And then there were the teeth. Individuals buried at some neighborhood shrines had either carved jade nuggets implanted in their teeth or their teeth filed in one of two styles. No such dental decorations appeared among the dead interred at other shrines. Various tooth alterations further defined neighborhood- specific shrine practices.
Pottery styles and tooth alterations together formed patterns specific to neighborhoods, Chase says. “There is a community aspect to these finds that reflects tight-knit neighborhoods.”

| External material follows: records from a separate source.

Lemma good_upsertItem A ok rawTurnId value thread :
  (forall id, asString rawTurnId = Some id -> A id) ->
  good A ok thread (upsertItem rawTurnId value thread).
Proof.
  intros HA. unfold upsertItem. destruct (asString rawTurnId) as [turnId|]; [|apply good_refl].
  destruct (asObject value) as [item|]; [|apply good_refl].
  destruct (asString (oget "id" item)) as [itemId|] eqn:E; [|apply good_refl].
  apply asString_Some in E. apply good_updateTurn; [by apply upsertItem_step|auto].
Qed.

(** *** Turns *)

(** The items a payload carries for a turn have distinct ids. *)
Definition payload_ok (value : option json) : Prop :=
  NoDup (ids (default [] (asArray (optField "items" (JObj <$> asObject value))))).

Definition cached_ok (cached : option json) : Prop := from_option wf_turn True cached.

Lemma is_obj_JObj o : is_obj (JObj o).
Proof. by exists o. Qed.

Lemma completedTurn_id source cached :
  field "id" (completedTurn source cached) = oget "id" source.
Proof.
  unfold completedTurn. case_match; [done|]. unfold setItems.
  by rewrite !field_setField_ne.
Qed.

Lemma completedTurn_wf source cached :
  payload_ok (Some (JObj source)) -> cached_ok cached -> wf_turn (completedTurn source cached).
Proof.
  unfold payload_ok. cbn [asObject fmap option_fmap option_map]. simpl optField.
  intros Hp Hc. unfold completedTurn. destruct (asArray (oget "items" source)) as [l|] eqn:E.
  - split.
    + exists l. by apply asArray_Some in E.
    + unfold itemsOf, arrField. simpl. by rewrite E.
  - assert (wf_turn (setItems (from_option itemsOf [] cached) (JObj source))) as Hw.
    { split.
      - eexists. unfold setItems. rewrite field_setField_eq by apply is_obj_JObj. done.
      - rewrite itemsOf_setItems by apply is_obj_JObj.
        destruct cached; [apply Hc|apply NoDup_nil_2]. }
    unfold wf_turn, itemsOf in *. by rewrite field_setField_ne, arrField_setField_ne.
Qed.
(* ===== verification/ThreadSharing.v ===== *)
(** * What a batch leaves of its source

    Laws of the copy in [applyThreadProjectionPatchesImmutable]: the objects the
    new thread shares with the cached one, how a patch writes through them, and
    when the source comes out unchanged. *)
From S2P Require Import Prelude JsMap Json ThreadItems Readers EventIndex ThreadEvents ThreadLaws.

Local Open Scope nat_scope.

Section sharing.
Context `{EventLookup}.
Implicit Types (aff : jstr -> jstr -> Prop) (thread turn item : json) (copied : list (option nat)).

(** ** What a patch does to the items

    [aff turnId itemId]: the batch addresses the item.  An item it spares is the
    same object with the same contents at its new position. *)
Definition spared aff turn item : Prop :=
  forall turnId itemId, hasId turnId turn = true -> aff turnId itemId -> hasId itemId item = false.

Definition kept aff turn item item' : Prop :=
  field "id" item' = field "id" item /\ (spared aff turn item -> item' = item).

Definition items_kept aff turn turn' : Prop :=
  field "id" turn' = field "id" turn /\
  forall j item, itemsOf turn !! j = Some item ->
    exists item', itemsOf turn' !! j = Some item' /\ kept aff turn item item'.

(** A step that writes to no slot. *)
Definition in_place aff thread thread' : Prop :=
  length (turnsOf thread') = length (turnsOf thread) /\
  forall i turn, turnsOf thread !! i = Some turn ->
    exists turn', turnsOf thread' !! i = Some turn' /\ items_kept aff turn turn'.

Lemma kept_refl aff turn item : kept aff turn item item.
Proof. done. Qed.

Lemma spared_id aff turn turn' item item' :
  field "id" turn' = field "id" turn -> field "id" item' = field "id" item ->
  spared aff turn item -> spared aff turn' item'.
Proof. intros Ht Hi Hs T x. unfold hasId. rewrite Ht, Hi. apply Hs. Qed.

Lemma kept_trans aff turn turn' a b c :
  field "id" turn' = field "id" turn -> kept aff turn a b -> kept aff turn' b c ->
  kept aff turn a c.
Proof.
  intros Ht [H1 H2] [H3 H4]. split; [congruence|]. intros Hs. rewrite H4; [by apply H2|].
  by eapply spared_id.
Qed.

Lemma items_kept_refl aff turn : items_kept aff turn turn.
Proof. split; [done|]. intros j item Hj. exists item. split; [done|apply kept_refl]. Qed.

Lemma in_place_refl aff thread : in_place aff thread thread.
Proof. split; [done|]. intros i t Ht. exists t. split; [done|apply items_kept_refl]. Qed.

Lemma in_place_trans aff t1 t2 t3 : in_place aff t1 t2 -> in_place aff t2 t3 -> in_place aff t1 t3.
Proof.
  intros [Hl1 H1] [Hl2 H2]. split; [congruence|]. intros i t Ht.
  destruct (H1 i t Ht) as (t' & Ht' & Hid & Hit). destruct (H2 i t' Ht') as (u & Hu & Hid' & Hit').
  exists u. split; [done|]. split; [congruence|]. intros j item Hj.
  destruct (Hit j item Hj) as (item' & Hj' & Hk). destruct (Hit' j item' Hj') as (v & Hv & Hk').
  exists v. split; [done|]. by eapply kept_trans.
Qed.

Lemma in_place_setField aff k v thread : k <> "turns" -> in_place aff thread (setField k v thread).
Proof.
  intros Hk. assert (turnsOf (setField k v thread) = turnsOf thread) as Ht
    by by apply arrField_setField_ne.
  unfold in_place. rewrite Ht. apply in_place_refl.
Qed.

Lemma in_place_updateTurn aff turnId f thread :
  (forall turn, hasId turnId turn = true -> items_kept aff turn (f turn)) ->
  in_place aff thread (updateTurn turnId f thread).
Proof.
  intros Hf. unfold updateTurn. destruct (turnIndex thread turnId) as [i|] eqn:E;
    [|apply in_place_refl].
  apply turnIndex_Some in E as (t & Ht & Hid). pose proof (arrField_is_obj _ _ _ _ Ht) as Ho.
  unfold in_place. rewrite turnsOf_setTurns by done. split; [apply length_alter|].
  intros j u Hu. rewrite list_lookup_alter. case_decide.
  - subst. rewrite Hu. simplify_eq. eexists. split; [done|]. by apply Hf.
  - exists u. split; [done|apply items_kept_refl].
Qed.

Lemma items_kept_codewide aff f turn : items_kept aff turn (updateCodewide f turn).
Proof.
  split; [by apply field_setField_ne|]. intros j item Hj. exists item. split; [|apply kept_refl].
  unfold itemsOf, updateCodewide. by rewrite arrField_setField_ne.
Qed.

Lemma in_place_updateMetadata aff rawTurnId f thread :
  in_place aff thread (updateMetadata rawTurnId f thread).
Proof.
  unfold updateMetadata. case_match; [|apply in_place_refl].
  apply in_place_updateTurn. intros. apply items_kept_codewide.
Qed.

Lemma in_place_updateItem aff rawTurnId rawItemId f thread :
  (forall item, field "id" (f item) = field "id" item) ->
  (forall turnId itemId, asString rawTurnId = Some turnId -> asString rawItemId = Some itemId ->
     aff turnId itemId) ->
  in_place aff thread (updateItem rawTurnId rawItemId f thread).
Proof.
  intros Hf Ha. unfold updateItem. destruct (asString rawTurnId) as [T|]; [|apply in_place_refl].
  destruct (asString rawItemId) as [x|]; [|apply in_place_refl].
  apply in_place_updateTurn. intros turn HT.
  destruct (itemIndex turn T x) as [i|] eqn:E; [|apply items_kept_refl].
  apply itemIndex_Some in E as (v & Hv & Hid). pose proof (arrField_is_obj _ _ _ _ Hv) as Ho.
  split; [apply setItems_id|]. intros j item Hj. rewrite itemsOf_setItems by done.
  rewrite list_lookup_alter. case_decide; subst; [|exists item; split; [done|apply kept_refl]].
  rewrite Hj. simplify_eq. eexists. split; [done|]. split; [apply Hf|]. intros Hs.
  rewrite (Hs T x) in Hid; [done..|by apply Ha].
Qed.

Lemma in_place_snapshot aff rawTurnId thread :
  in_place aff thread (snapshotTurnExecution rawTurnId thread).
Proof.
  unfold snapshotTurnExecution. repeat case_match; try apply in_place_refl.
  apply in_place_updateMetadata.
Qed.

Lemma in_place_usage aff rawTurnId usage thread :
  in_place aff thread (updateTurnUsage rawTurnId usage thread).
Proof.
  unfold updateTurnUsage. case_match; [apply in_place_updateMetadata|apply in_place_refl].
Qed.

Caracol citizens, including those who lived well beyond downtown temples and pyramids, were not simple farmers growing crops in the service of a king, Chase suspects. Groups of as many as several hundred people had formed farming neighborhoods that built local ritual structures and followed distinctive ceremonial practices, apparently through their own collective efforts.
Neighborhoods, in turn, belonged to administrative districts with ties to royalty and other downtown political big shots. Stone compounds scattered throughout the city — each with their own ceremonial centers and plazas that probably hosted marketplaces and ritual events attended by crowds from nearby neighborhoods — represented districts’ bureaucratic service centers.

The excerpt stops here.